Photos by Brian Z. Kelly




On Monday, we did a dress, although we could not run the first two plays in their locations, or the last four, as both places were closed.  This cast is the most talented, versatile, in the moment group of actors you could imagine.  There are so many things that happen along the way.  On Monday night we were in the middle of Tower of Passion in front of the Kava Bean.  Ian was lying on the ground, as is called for in the script.  A car pulled into the parking lot, a guy hopped out of his red car and rushed over.  "Is that guy lying on the ground or is this a play?"  I had to stop myself from saying, in a Grouch Marx way, "Actually, that guy is lying on the ground and this is a play."  Instead, we told him it was a play, and he returned to his car and left.  Funny.

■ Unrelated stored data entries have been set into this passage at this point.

(** The position of the first row; [session_position] when there is none. *)
Definition live_row_position (prefill_length : option (list Z)) (session_position : Z) : Z :=
  match prefill_length with Some (p :: _) => p | _ => session_position end.

(** The request's metadata. *)
Definition request_metadata s (rows start_from_position : Z) : metadata :=
  let logical_full_batch_size := Z.max rows (Z.max (live_full_batch_size s) (Z.max (pending_full_batch_size s) 1)) in
  let base := [("full_batch_size", VInt logical_full_batch_size); ("micro_batch_size", VInt rows);
               ("start_from_position", VInt start_from_position)] in
  match pending_tick_batch s with
  | None => base
  | Some b =>
      let md := dict_set base "live_continuous_batching" (VDict (consume_live_metadata b)) in
      let md := match st_batch_offset b with Some n => dict_set md "batch_offset" (VInt n) | None => md end in
      let md := match st_full_batch_size b with Some n => dict_set md "full_batch_size" (VInt n) | None => md end in
      match st_micro_batch_size b with Some n => dict_set md "micro_batch_size" (VInt n) | None => md end
  end.

(** [iterate_rpc_inference] on one request: the merged pools, the batch in one piece. *)
Definition serve_step (max_length : Z) (md : metadata) (prefill_length : list Z) input_ids : M (list (list E)) (list (list L)) :=
  let batch_size := zlen input_ids in
  let length_increment := match input_ids with row :: _ => zlen row | [] => 0 end in
  prefix_length ← lift (of_option KeyError (match dict_get md "start_from_position" with Some (VInt p) => Some p | _ => None end));
  guard_py (prefix_length + length_increment <=? max_length) ValueError;;
  let kwargs := fullbatch_metadata_kwargs md batch_size in
  inference_step cfg (mkInfo prefix_length (fb_batch_offset kwargs) (live_active_mask_from_step_metadata md batch_size) (Some prefill_length)) input_ids.

Definition on_slab {A} (m : M (list (list E)) A) : M (session E) A := λ s, let (x, r) := m (slab s) in (set_slab x s, r).

(** [InferenceSession.step] over its one server session's [step]. *)
Definition session_step (prefill_length : option (list Z)) input_ids : M (session E) (list (list L)) :=
  s ← get;
  let rows := zlen input_ids in
  let n_input_tokens := match input_ids with row :: _ => zlen row | [] => 0 end in
  let active := pending_live_microbatch_active s rows in
  let position_for_limit := if active then live_row_position prefill_length (position s) else position s in
  guard_py (position_for_limit + n_input_tokens <=? max_length s) ValueError;;
  let prefill := default (replicate (length input_ids) 0) prefill_length in
  let live_position := if active then live_row_position (Some prefill) (server_position s) else server_position s in
  outs ← on_slab (serve_step (max_length s) (request_metadata s rows live_position) prefill input_ids);
  modify (set_pending None);;
  modify (set_positions
    (if active then Z.max (position s) (position_for_limit + n_input_tokens) else position s + n_input_tokens)
    (if active then Z.max (server_position s) (live_position + n_input_tokens) else server_position s + n_input_tokens));;
  mret outs.

(** [live_continuous_batching_report] *)
Record live_report := mkReport {
  lr_opt_in_enabled : bool;
  lr_request_count : Z;
  lr_total_decode_batches : Z;
  lr_tick_batches : list tick_record;
}.

(** The request ids in the order they are first seen. *)
Definition seen_request_ids (batches : list tick_record) : list string :=
  foldl (λ seen id, if bool_decide (id ∈ seen) then seen else seen ++ [id]) [] (batches ≫= tr_request_ids).

Definition live_continuous_batching_report s : live_report :=
  mkReport is_live_continuous_batching_enabled (zlen (seen_request_ids (tick_batches s))) (zlen (tick_batches s)) (tick_batches s).
End session.

(** ** What the server reads of a request *)

Section requests.
Context {E L : Type} `{TM : TargetModel E L} `{TML : !TargetModelLaws E L}.
Context (cfg : chunking).
Implicit Types (s : session E) (input_ids seqs : list (list Z)).

(** Nothing is staged, or rows without a place in a larger batch. *)
Definition plain s : Prop := live_full_batch_size s = 0 ∧
  match pending_tick_batch s with
  | Some b => st_active_mask b = None ∧ st_batch_offset b = None ∧ st_full_batch_size b = None ∧ st_micro_batch_size b = None
  | None => True
  end.

Lemma plain_request s (rows p : Z) : plain s →
  pending_live_microbatch_active s rows = false ∧ dict_get (request_metadata s rows p) "start_from_position" = Some (VInt p) ∧
  fb_batch_offset (fullbatch_metadata_kwargs (request_metadata s rows p) rows) = 0 ∧
  live_active_mask_from_step_metadata (request_metadata s rows p) rows = None.
Proof.
  intros [Hf Hp]. unfold pending_live_microbatch_active, pending_full_batch_size, request_metadata, live_active_mask_from_step_metadata.
  destruct (pending_tick_batch s) as [[]|]; cbn in Hp; [destruct Hp as (-> & -> & -> & ->)|]; cbn [st_full_batch_size default from_option]; rewrite Hf;
    (split; [done|]; split; [done|]; split; [done|]; by destruct (rows <=? 0)).
Qed.

(** A staged group of [g] rows from row [o] of a batch of [n]. *)
Definition staged_group s (o g n : nat) : Prop := live_full_batch_size s = Z.of_nat n ∧
  ∃ b, pending_tick_batch s = Some b ∧ st_batch_offset b = Some (Z.of_nat o) ∧ st_full_batch_size b = Some (Z.of_nat n) ∧
    st_micro_batch_size b = Some (Z.of_nat g) ∧ st_active_mask b = Some ((λ i, bool_decide (o ≤ i < o + g)%nat) <$> seq 0 n).

Lemma group_flags (o g n : nat) : (o + g ≤ n)%nat →
  py_slice ((λ i, bool_decide (o ≤ i < o + g)%nat) <$> seq 0 n) (Z.of_nat o) (Z.of_nat o + Z.of_nat g) = replicate g true.
Proof.
  intros Hle. rewrite py_slice_nonneg by (unfold zlen; rewrite ?length_fmap, ?length_seq; lia).
  replace (Z.to_nat (Z.of_nat o + Z.of_nat g - Z.of_nat o)) with g by lia. rewrite Nat2Z.id. apply list_eq. intros i.
  destruct (decide (i < g)%nat) as [Hi|Hi].
  - rewrite lookup_take_lt, lookup_drop, list_lookup_fmap by done. rewrite lookup_seq_lt by lia. cbn. rewrite bool_decide_true by lia.
    by rewrite lookup_replicate_2.
  - rewrite (proj2 (lookup_ge_None _ _)) by (rewrite length_take; lia). symmetry. apply lookup_ge_None. rewrite length_replicate. lia.
Qed.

Okay, so last night.  Not a huge crowd, which was good...we needed to hone our chops.  You have to imagine all these people milling in the cafe, waiting for something to happen.  Actors wearing their tickets in plastic sheaths, just like the audience - it discourages people from tagging along without buying a ticket.  "Grouchette" is at the ticket table with me, quipping, and throwing Grouchoesque one liners to the audience.  Worked beautifully.  I had the cast for Towering Passion dressed in black and white - like an old film, with splashes of red.  Really cool.  Bruce, who plays the café manager, is wandering the café wearing a black Kava Bean apron on, and a very subtle Marx Brothers tie pin.  By the time Katharine walks into the cafe at 8pm, wearing black and white funky clothes and a bit quirky brilliant red hat, the audience watches her, thinking she's the play.  She isn't...yet.




Then, Emma begins A NICE RELAXING CUP OF TEA.  The hush ripples through the audience.  Nick, drinking the so high strung in this role you can feel the vibrations.  Funny Funny stuff.  Performed with Nicholas Cumming, Written by Dwayne Yancey and directed by Robin Bennett.



Right on the heels of that piece, Tracey and Roger launch into A SIMPLE QUESTION.  It was hilarious.  Something about theatre up so close....both of these actors are masters at facial expressions.  The audience ate this play up.  Hot.  Sexy.  Funny.  Written by Michael Wilmot and directed by David Antscherl.  Performed in The Kava Bean Commons.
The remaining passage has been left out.